Front Pharmacol. 2016 Sep 29;7:312. doi: 10.3389/fphar.2016.00312. eCollection 2016.
With multiple omics strategies being applied to several cancer genomics projects, researchers have the opportunity to develop a rational planning of targeted cancer therapy. The investigation of such numerous and diverse pharmacogenomic datasets is a complex task. It requires biological knowledge and skills on a set of tools to accurately predict signaling network and clinical outcomes. Herein, we describe Web-based approaches user friendly for exploring integrative studies on cancer biology and pharmacogenomics. We briefly explain how to submit a query to cancer genome databases to predict which genes are significantly altered across several types of cancers using CBioPortal. Moreover, we describe how to identify clinically available drugs and potential small molecules for gene targeting using CellMiner. We also show how to generate a gene signature and compare gene expression profiles to investigate the complex biology behind drug response using Connectivity Map. Furthermore, we discuss on-going challenges, limitations and new directions to integrate molecular, biological and epidemiological information from oncogenomics platforms to create hypothesis-driven projects. Finally, we discuss the use of Patient-Derived Xenografts models (PDXs) for drug profiling assay. These platforms and approaches are a rational way to predict patient-targeted therapy response and to develop clinically relevant small molecules drugs.

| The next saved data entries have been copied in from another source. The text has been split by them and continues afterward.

(* ===== verification/EventStore.v ===== *)
(** * Accounting of stored events

    What event processing does to the event, duplicate and delivery tables:
    every raw event is stored once and is either a canonical event or a
    numbered duplicate of one; which channels are notified; and when the
    transaction cannot succeed at all. *)

From S2P Require Import Prelude GoStrings GoTime Sha256 Json Cryptox Incidents Events Policies.
From S2P Require Import Database Tx Storage Process Lifecycle Samples.
Open Scope Z_scope.

Module EventStore.
Import Json DB Tx Storage Process Lifecycle Samples.

(** ** The invariant *)

Definition dedupe_of (r : normalized_event_row) : string * string * string * Z :=
  (ne_tenant_id r, ne_source_id r, ne_dedupe_key r, ne_dedupe_bucket r).

Definition duplicates_of (d : db) (id : string) : list event_duplicate_row :=
  List.filter (fun x => streqb (ed_canonical_event_id x) id) (d event_duplicates).

Record event_inv (d : db) : Prop := {
  ei_ids : NoDup (map ne_id (d normalized_events));
  ei_keys : NoDup (map dedupe_of (d normalized_events));
  ei_counts : forall n, n ∈ d normalized_events -> 0 <= ne_duplicate_count n
    /\ map ed_duplicate_number (duplicates_of d (ne_id n)) = seqZ 1 (ne_duplicate_count n);
  ei_refs : forall x, x ∈ d event_duplicates ->
    exists n, n ∈ d normalized_events /\ ne_id n = ed_canonical_event_id x;
  ei_raw : map re_id (d raw_events)
    ≡ₚ map ne_raw_event_id (d normalized_events) ++ map ed_raw_event_id (d event_duplicates);
}.

Lemma event_inv_frame (d d' : db) :
  d' raw_events = d raw_events -> d' normalized_events = d normalized_events ->
  d' event_duplicates = d event_duplicates -> event_inv d -> event_inv d'.
Proof.
  intros E1 E2 E3 [H1 H2 H3 H4 H5]. split; unfold duplicates_of; rewrite ?E1, ?E2, ?E3; done.
Qed.

Lemma same_dedupe_spec a b : same_dedupe a b = true <-> dedupe_of a = dedupe_of b.
Proof.
  unfold same_dedupe, dedupe_of. rewrite !andb_true_iff, !streqb_eq, Z.eqb_eq. split; [intros [[[? ?] ?] ?]; congruence | by intros [= -> -> -> ->]].
Qed.

Lemma bump_fields r :
  ne_id (bump_duplicates r) = ne_id r /\ dedupe_of (bump_duplicates r) = dedupe_of r
  /\ ne_raw_event_id (bump_duplicates r) = ne_raw_event_id r
  /\ ne_duplicate_count (bump_duplicates r) = ne_duplicate_count r + 1.
Proof. by destruct r. Qed.

Lemma duplicates_of_add (d : db) x id :
  List.filter (fun y => streqb (ed_canonical_event_id y) id) (d event_duplicates ++ [x])
  = duplicates_of d id ++ (if streqb (ed_canonical_event_id x) id then [x] else []).
Proof. unfold duplicates_of. rewrite List.filter_app. cbn. by destruct (streqb _ _). Qed.

(** A new canonical event. *)
Lemma event_inv_new (d d' : db) raw n :
  event_inv d -> re_id raw = ne_raw_event_id n ->
  (forall o, o ∈ d normalized_events -> ne_id o <> ne_id n) ->
  (forall o, o ∈ d normalized_events -> dedupe_of o <> dedupe_of n) ->
  ne_duplicate_count n = 0 ->
  d' raw_events = d raw_events ++ [raw] -> d' normalized_events = d normalized_events ++ [n] ->
  d' event_duplicates = d event_duplicates -> event_inv d'.
Proof.
  intros [H1 H2 H3 H4 H5] Hraw Hid Hkey Hc E1 E2 E3.
  split; unfold duplicates_of; rewrite ?E1, ?E2, ?E3, ?map_app.
  - apply NoDup_app. split; [done|]. split; [|apply NoDup_singleton].
    intros x (o & -> & Ho)%list_elem_of_fmap Hx%list_elem_of_singleton. by apply (Hid o).
  - apply NoDup_app. split; [done|]. split; [|apply NoDup_singleton].
    intros x (o & -> & Ho)%list_elem_of_fmap Hx%list_elem_of_singleton. by apply (Hkey o).
  - intros m [Hm | ->%list_elem_of_singleton]%elem_of_app; [by apply H3|]. rewrite Hc. split; [lia|].
    destruct (List.filter _ _) as [|x l] eqn:E; [done|].
    assert (In x (x :: l)) as Hin by by left. rewrite <- E in Hin.
    apply filter_In in Hin as [Hin Hx]. apply list_elem_of_In in Hin. reflect_bools.
    destruct (H4 x Hin) as (o & Ho & Eo). exfalso. apply (Hid o Ho). congruence.
  - intros x Hx. destruct (H4 x Hx) as (o & Ho & Eo). exists o. split; [|done].
    apply elem_of_app. by left.
  - cbn. rewrite Hraw, H5. solve_Permutation.
Qed.

(** A duplicate of the canonical event [c]. *)
Lemma event_inv_duplicate (d d' : db) raw c x :
  event_inv d -> c ∈ d normalized_events ->
  ed_canonical_event_id x = ne_id c -> ed_duplicate_number x = ne_duplicate_count c + 1 ->
  ed_raw_event_id x = re_id raw ->
  d' raw_events = d raw_events ++ [raw] ->
  d' normalized_events
  = update_where (fun r => same_dedupe r c) bump_duplicates (d normalized_events) ->
  d' event_duplicates = d event_duplicates ++ [x] -> event_inv d'.
Proof.
  intros [H1 H2 H3 H4 H5] Hc Hcan Hnum Hraw E1 E2 E3.
  assert (forall r, r ∈ d normalized_events -> same_dedupe r c = true -> r = c) as Huniq.
  { intros r Hr Hs%same_dedupe_spec. by apply (nodup_key_eq dedupe_of (d normalized_events)). }
  split; rewrite ?E1, ?E2, ?E3, ?map_app.
  - rewrite update_where_keys; [done|]. intros r. apply bump_fields.
  - rewrite update_where_keys; [done|]. intros r. apply bump_fields.
  - intros n. rewrite elem_of_update_where. intros (y & Hy & ->).
    unfold duplicates_of. rewrite E3, duplicates_of_add, map_app, Hcan.
    destruct (bump_fields y) as (B1 & _ & _ & B4). destruct (H3 y Hy) as [Hpos Hnums].
    destruct (same_dedupe y c) eqn:Es.
    + apply Huniq in Es as ->; [|done]. rewrite B1, B4, Hnums, streqb_refl, seqZ_snoc by lia.
      split; [lia|]. cbn. by rewrite Hnum.
    + assert (ne_id c <> ne_id y) as Hne.
      { intros E. assert (c = y) as <- by by eapply (nodup_key_eq ne_id).
        assert (same_dedupe c c = true) by by apply same_dedupe_spec. congruence. }
      apply streqb_neq in Hne. rewrite Hne. cbn. by rewrite app_nil_r.
  - assert (forall o, o ∈ d normalized_events -> exists n,
      n ∈ update_where (fun r => same_dedupe r c) bump_duplicates (d normalized_events)
      /\ ne_id n = ne_id o) as Hex.
    { intros o Ho. exists (if same_dedupe o c then bump_duplicates o else o). split.
      - apply elem_of_update_where. eauto.
      - destruct (same_dedupe o c); [apply bump_fields | done]. }
    intros y [Hy | ->%list_elem_of_singleton]%elem_of_app.
    + destruct (H4 y Hy) as (o & Ho & <-). by apply Hex.
    + rewrite Hcan. by apply Hex.
  - rewrite update_where_keys by (intros r; apply bump_fields). cbn. rewrite H5, Hraw. solve_Permutation.
Qed.

(** ** Duplicates *)

Lemma recordDuplicate_effect `{UnicodeTables} e opt rawID nID actor ev s x s' :
  recordDuplicate e rawID (Events.DedupeKey e)
    (timeBucket (Events.ReceivedAt e) (DedupeWindow (effective_options opt))) actor ev s = (Ok x, s') ->
  exists c dup, c ∈ tdb s normalized_events /\ dedupe_of c = dedupe_of (event_row e opt rawID nID ev)
    /\ tdb s' normalized_events
       = update_where (fun r => same_dedupe r c) bump_duplicates (tdb s normalized_events)
    /\ tdb s' event_duplicates = tdb s event_duplicates ++ [dup]
    /\ ed_canonical_event_id dup = ne_id c /\ ed_duplicate_number dup = ne_duplicate_count c + 1
    /\ ed_raw_event_id dup = rawID
    /\ x = mkProcessResult (ne_id c) None true (ne_duplicate_count c + 1) [].
Proof.
  intros Hd. unfold recordDuplicate in Hd. tx_inv.
  match goal with H : appendAudit _ _ _ = _ |- _ => apply appendAudit_ok in H as (au & Ha & _) end.
  rewrite Ha.
  match goal with H : _ :: _ = returning _ _ _ |- _ => rename H into Hret end.
  unfold returning in Hret. destruct (List.filter _ _) as [|c rest] eqn:Ef; [done|].
  cbn in Hret. injection Hret as -> _.
  assert (In c (c :: rest)) as Hin by by left. rewrite <- Ef in Hin.
  apply filter_In in Hin as [Hin%list_elem_of_In Hp].
  destruct (bump_fields c) as (B1 & _ & _ & B4). rewrite B1, B4 in *.
  assert (dedupe_of c = dedupe_of (event_row e opt rawID nID ev)) as Hk.
  { unfold dedupe_of, event_row, normalized_row. reflect_bools.
    cbn [ne_tenant_id ne_source_id ne_dedupe_key ne_dedupe_bucket]. congruence. }
  repeat match goal with H : tdb _ = _ |- _ => rewrite H; clear H end.
  eexists c, _. split_and!; try done.
  apply (update_where_ext _ _ bump_duplicates (tdb s normalized_events)). intros r. unfold same_dedupe. reflect_bools. congruence.
Qed.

随着多种组学策略应用于多个癌症基因组学项目,研究人员有机会制定合理的靶向癌症治疗计划。对如此众多且多样的药物基因组学数据集进行研究是一项复杂的任务。它需要生物学知识以及一套工具的使用技能,以便准确预测信号网络和临床结果。在此,我们描述了基于网络的、便于用户探索癌症生物学和药物基因组学综合研究的方法。我们简要解释了如何向癌症基因组数据库提交查询,以使用CBioPortal预测在几种癌症类型中哪些基因发生了显著改变。此外,我们描述了如何使用CellMiner识别临床上可用的药物以及用于基因靶向的潜在小分子。我们还展示了如何生成基因特征并比较基因表达谱,以使用连通性图谱研究药物反应背后的复杂生物学机制。此外,我们讨论了将肿瘤基因组学平台的分子、生物学和流行病学信息整合起来以创建假设驱动项目所面临的持续挑战、局限性和新方向。最后,我们讨论了使用患者来源的异种移植模型(PDXs)进行药物分析检测。这些平台和方法是预测患者靶向治疗反应以及开发临床相关小分子药物的合理途径。